Asiye'ye doğru çevirdi bakışlarını. Kendisine şaşkın bir şekilde baktığını görebiliyordu. Onu üzmek istemiyordu. O hem en yakın dostunun sevdiği kadındı hem de Baran'ın istemese bile karısıydı. Emanetti en önemlisi. Her ne kadar ona sahip çıkamamış olsa da artık bu işkenceye son verecekti.

"İstiyorsan evine hemen şimdi dönebilirsin."

"Hayır, aklını mı kaçırdın sen?" diye öfkeyle bağırdı annesi. "Asiye giderse Lamia'ya ne yaparlar sen hiç düşündün mü?"

Baran'ın yüzünde acı dolu bir gülümseme belirdi. Lamia'ya ne yapacaklarını az çok biliyordu. Şu an bile kardeşi kim bilir ne acılar çekiyordu... Bunu düşünmek midesinin bulanmasına, canının yanmasına sebep oldu. En kötüsü de bu durum için elinden gelen hiçbir şey yoktu.

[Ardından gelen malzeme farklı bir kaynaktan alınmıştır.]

Lemma Sorted_exact_witness : registry_ok sample_registry /\ (forall n, ~ tc (depends (seeders sample_registry)) n n).
Proof.
  split; [apply sample_registry_ok |]. apply (proj1 (Sorted_exact sample_registry sample_registry_ok)). by eexists; vm_compute.
Defined.

(** [Only] keeps the named seeders and drops what they depend on. *)
Example only_without_deps :
  Run (fun f => f) (mkOptions false ["tags"%string]) sample_registry [] = Some (["tags"%string], None) /\
  option_map (fun x => x.1) (Run (fun f => f) (mkOptions false []) sample_registry []) = Some ["users"; "tags"; "posts"]%string.
Proof. vm_compute. done. Qed.
Definition Filter (typ : string) (limit : Z) (r : Recorder) : list Entry :=
  if String.eqb typ "" && (limit <=? 0) then Entries r else filter_loop typ limit 0 (Entries r).

Definition Find (id : string) (r : Recorder) : option Entry := List.find (fun e => String.eqb (e_id e) id) (buf (entries r)).

Definition Reset (r : Recorder) : Recorder := mkRecorder (newRingBuffer zeroEntry (Capacity r)) (seq r) ∅ [].

(** ** The shape of a statement *)

(** [unicode.ToLower]. *)
Context (to_lower : Z -> Z).

Fixpoint encode_runes (l : list Z) : string := match l with [] => "" | r :: l => (encode_rune r +:+ encode_runes l)%string end.
Definition ToLower (s : string) : string := encode_runes (map (fun r => to_lower (fst r)) (decode_all s)).

Definition is_digit (c : Z) : bool := (48 <=? c) && (c <=? 57).

(** The inner loops: the runes from the first that fails the test on. *)
Fixpoint skip_while (f : Z -> bool) (l : list Z) : list Z :=
  match l with [] => [] | c :: l' => if f c then skip_while f l' else l end.

(** One turn of the loop: what it writes, [lastSpace], and the runes left. *)
Definition norm_step (c : Z) (rest : list Z) (lastSpace : bool) : string * bool * list Z :=
  if (c =? 39) || (c =? 34) then
    ("?", false, match skip_while (fun x => negb (x =? c)) rest with [] => [] | _ :: rest => rest end)
  else if is_digit c then ("?", false, skip_while (fun x => is_digit x || (x =? 46)) rest)
  else if c =? 36 then ("?", false, skip_while is_digit rest)
  else if (c =? 32) || (c =? 9) || (c =? 10) || (c =? 13) then (if lastSpace then "" else " ", true, rest)
  else (encode_rune c, false, rest).

Fixpoint norm_loop (fuel : nat) (l : list Z) (lastSpace : bool) (b : string) : option string :=
  match l, fuel with
  | [], _ => Some b
  | _ :: _, O => None
  | c :: rest, S fuel => let '(w, lastSpace, rest) := norm_step c rest lastSpace in norm_loop fuel rest lastSpace (b +:+ w)%string
  end.

(** Every turn consumes a rune ([norm_total]). *)
Definition normalizeSQL (sql : string) : string :=
  let l := map fst (decode_all (ToLower sql)) in TrimSpace (default "" (norm_loop (length l) l false "")).

(** ** The typed records *)

Definition durationMillis (d : Duration) : float64 := fdiv (float_of_Z d) (float_of_Z Millisecond).

Record RequestEntry := mkRequestEntry { q_Method : string; q_Path : string; q_Status : Z; q_Duration : Duration; q_IP : string; q_Tags : list string }.

Definition status_tags (status : Z) : list string :=
  if 500 <=? status then ["server-error"] else if 400 <=? status then ["client-error"] else [].

(** [reqID] is the request id of the context, empty without one. *)
Definition RecordRequest (v : env) (reqID : string) (q : RequestEntry) (r : Recorder) : option (Recorder * Entry) :=
  let r := if String.eqb reqID "" then r else dropNPlus reqID r in
  recordLocked v (mkEntry "" TypeRequest zero_time reqID (q_Tags q ++ status_tags (q_Status q))
    (list_to_map [("method", VStr (q_Method q)); ("path", VStr (q_Path q)); ("status", VInt (q_Status q)); ("ip", VStr (q_IP q));
                  ("duration_ms", VFloat (durationMillis (q_Duration q)))])) r.

(** [Bindings] as [%v] prints them. *)
Record QueryEntry := mkQueryEntry { SQL : string; Bindings : list string; s_Duration : Duration; Connection : string; s_Tags : list string }.

(** The count of the statement under its request, of which a repeat is suspicious. *)
Definition count_query (reqID sql : string) (r : Recorder) : Z * Recorder :=
  let norm := normalizeSQL sql in
  let '(seen, r) := nplusFor reqID r in
  let n := default 0 (seen !! norm) + 1 in
  (n, with_nplus (<[reqID := <[norm := n]> seen]> (nplus r)) (nplusOrder r) r).

Definition RecordQuery (v : env) (reqID : string) (q : QueryEntry) (r : Recorder) : option (Recorder * Entry) :=
  let payload := list_to_map [("sql", VStr (SQL q)); ("bindings", VStrs (Bindings q)); ("connection", VStr (Connection q));
                              ("duration_ms", VFloat (durationMillis (s_Duration q)))] in
  let '(n, r) := if String.eqb reqID "" then (0, r) else count_query reqID (SQL q) r in
  let '(tags, payload) :=
    if 1 <? n then (s_Tags q ++ ["n+1"], <["repeat_count" := VInt n]> (<["n_plus_one" := VBool true]> payload)) else (s_Tags q, payload) in
  recordLocked v (mkEntry "" TypeQuery zero_time reqID tags payload) r.

Record JobEntry := mkJobEntry { j_Name : string; j_Queue : string; j_Status : string; j_Duration : Duration; j_Err : option string; j_Tags : list string }.

Definition RecordJob (v : env) (reqID : string) (j : JobEntry) (r : Recorder) : option (Recorder * Entry) :=
  let payload := list_to_map [("name", VStr (j_Name j)); ("queue", VStr (j_Queue j)); ("status", VStr (j_Status j)); ("duration_ms", VFloat (durationMillis (j_Duration j)))] in
  let '(tags, payload) := match j_Err j with Some e => (j_Tags j ++ ["failed"], <["error" := VStr e]> payload) | None => (j_Tags j, payload) end in
  recordLocked v (mkEntry "" TypeJob zero_time reqID tags payload) r.

Record CacheEntry := mkCacheEntry { Operation : string; c_Key : string; Hit : bool; c_Value : option string; c_Tags : list string }.

(** No rune outside ASCII folds to a letter of [get]. *)
Definition is_get (op : string) : bool := String.eqb (string_map lower_ascii op) "get".

Definition RecordCache (v : env) (reqID : string) (c : CacheEntry) (r : Recorder) : option (Recorder * Entry) :=
  let payload := list_to_map [("operation", VStr (Operation c)); ("key", VStr (c_Key c)); ("hit", VBool (Hit c))] in
  let payload := match c_Value c with Some s => <["value" := VStr s]> payload | None => payload end in
  let tags := c_Tags c ++ (if is_get (Operation c) then [if Hit c then "hit" else "miss"] else []) in
  recordLocked v (mkEntry "" TypeCache zero_time reqID tags payload) r.

Record MailEntry := mkMailEntry { m_From : string; m_To : list string; m_Subject : string; m_Mailer : string; m_Tags : list string }.

Definition RecordMail (v : env) (reqID : string) (m : MailEntry) (r : Recorder) : option (Recorder * Entry) :=
  recordLocked v (mkEntry "" TypeMail zero_time reqID (m_Tags m)
    (list_to_map [("from", VStr (m_From m)); ("to", VStrs (m_To m)); ("subject", VStr (m_Subject m)); ("mailer", VStr (m_Mailer m))])) r.

Record ExceptionEntry := mkExceptionEntry { x_Err : option string; Class_ : string; Stack : string; x_Tags : list string }.

Definition RecordException (v : env) (reqID : string) (x : ExceptionEntry) (r : Recorder) : option (Recorder * Entry) :=
  match x_Err x with
  | None => Some (r, zeroEntry)
  | Some e =>
      let payload := list_to_map [("message", VStr e); ("class", VStr (Class_ x))] in
      let payload := if String.eqb (Stack x) "" then payload else <["stack" := VStr (Stack x)]> payload in
      recordLocked v (mkEntry "" TypeException zero_time reqID (x_Tags x) payload) r
  end.

(** [l_Context] is [None] when the map is empty. *)
Record LogEntry := mkLogEntry { Level : string; Message : string; l_Context : option X; l_Tags : list string }.

Definition RecordLog (v : env) (reqID : string) (l : LogEntry) (r : Recorder) : option (Recorder * Entry) :=
  let tags := l_Tags l ++ (if String.eqb (Level l) "" then [] else [ToLower (Level l)]) in
  let payload := list_to_map [("level", VStr (Level l)); ("message", VStr (Message l))] in
  let payload := match l_Context l with Some x => <["context" := VFields x]> payload | None => payload end in
  recordLocked v (mkEntry "" TypeLog zero_time reqID tags payload) r.
End Telescope.
Arguments Entry : clear implicits. Arguments value : clear implicits. Arguments Recorder : clear implicits. Arguments LogEntry : clear implicits.

(** ** The middleware *)

(** What a handler does to its [ResponseWriter]. *)
Inductive write_op := WriteHeader (code : Z) | WriteBody.

(** [statusWriter]: the status and [wroteHeader]. *)
Definition status_write (s : Z * bool) (o : write_op) : Z * bool :=
  match o with
  | WriteHeader code => if snd s then s else (code, true)
  | WriteBody => (fst s, true)
  end.

Definition status_of (ops : list write_op) : Z := fst (fold_left status_write ops (200, false)).

(** [strings.LastIndexByte], and what is before that index. *)
Fixpoint cut_last (x : ascii) (s : string) : option string :=
  match s with
  | EmptyString => None
  | String c s => match cut_last x s with
                  | Some a => Some (String c a)
                  | None => if Ascii.eqb c x then Some EmptyString else None
                  end
  end.

(** [clientIP] of the forwarding header and the remote address. *)
Definition clientIP (xff remote : string) : string :=
  if negb (String.eqb xff "") then
    match cut_at "," xff with Some (a, _) => TrimSpace a | None => TrimSpace xff end
  else default remote (cut_last ":" remote).

(** The id of a request, for the id [fresh] that [newRequestID] draws. *)
Definition request_id (header fresh : string) : string := let id := TrimSpace header in if String.eqb id "" then fresh else id.

Section Middleware.
Context {X : Type}.

Record inbound := mkInbound { in_id : string; in_method : string; in_path : string; xff : string; remote : string }.

(** [next] is the wrapped handler: what it writes, for the request id in its context,
    and what it and others record meanwhile; [None] is a panic, after which nothing is
    recorded.  The result has the id of the response header. *)
Definition Middleware (v : env) (fresh : string) (start end_ : Time) (next : string -> Recorder X -> option (list write_op * Recorder X))
    (q : inbound) (r : Recorder X) : option (string * list write_op * Recorder X) :=
  let id := request_id (in_id q) fresh in
  '(ops, r) ← next id r;
  '(r, _) ← RecordRequest v id (mkRequestEntry (in_method q) (in_path q) (status_of ops) (time_Sub end_ start) (clientIP (xff q) (remote q)) []) r;
  Some (id, ops, r).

"Lamia'nın vebali senin üzerine anne... Her şeyi sen bu hale getirdin!" dedikten sonra hiç kimsenin bir şey söylemesine fırsat vermeden hızlı adımlarla konaktan çıktı. Arabasına bindiğinde bir an bile duraklamadan sürdü. Nereye gideceğini bilmiyordu. Bir yere gitmek istediği de yoktu. Sadece uzaklaşmak istiyordu. Tüm yaşadıklarından kaçıp gitmek istiyordu.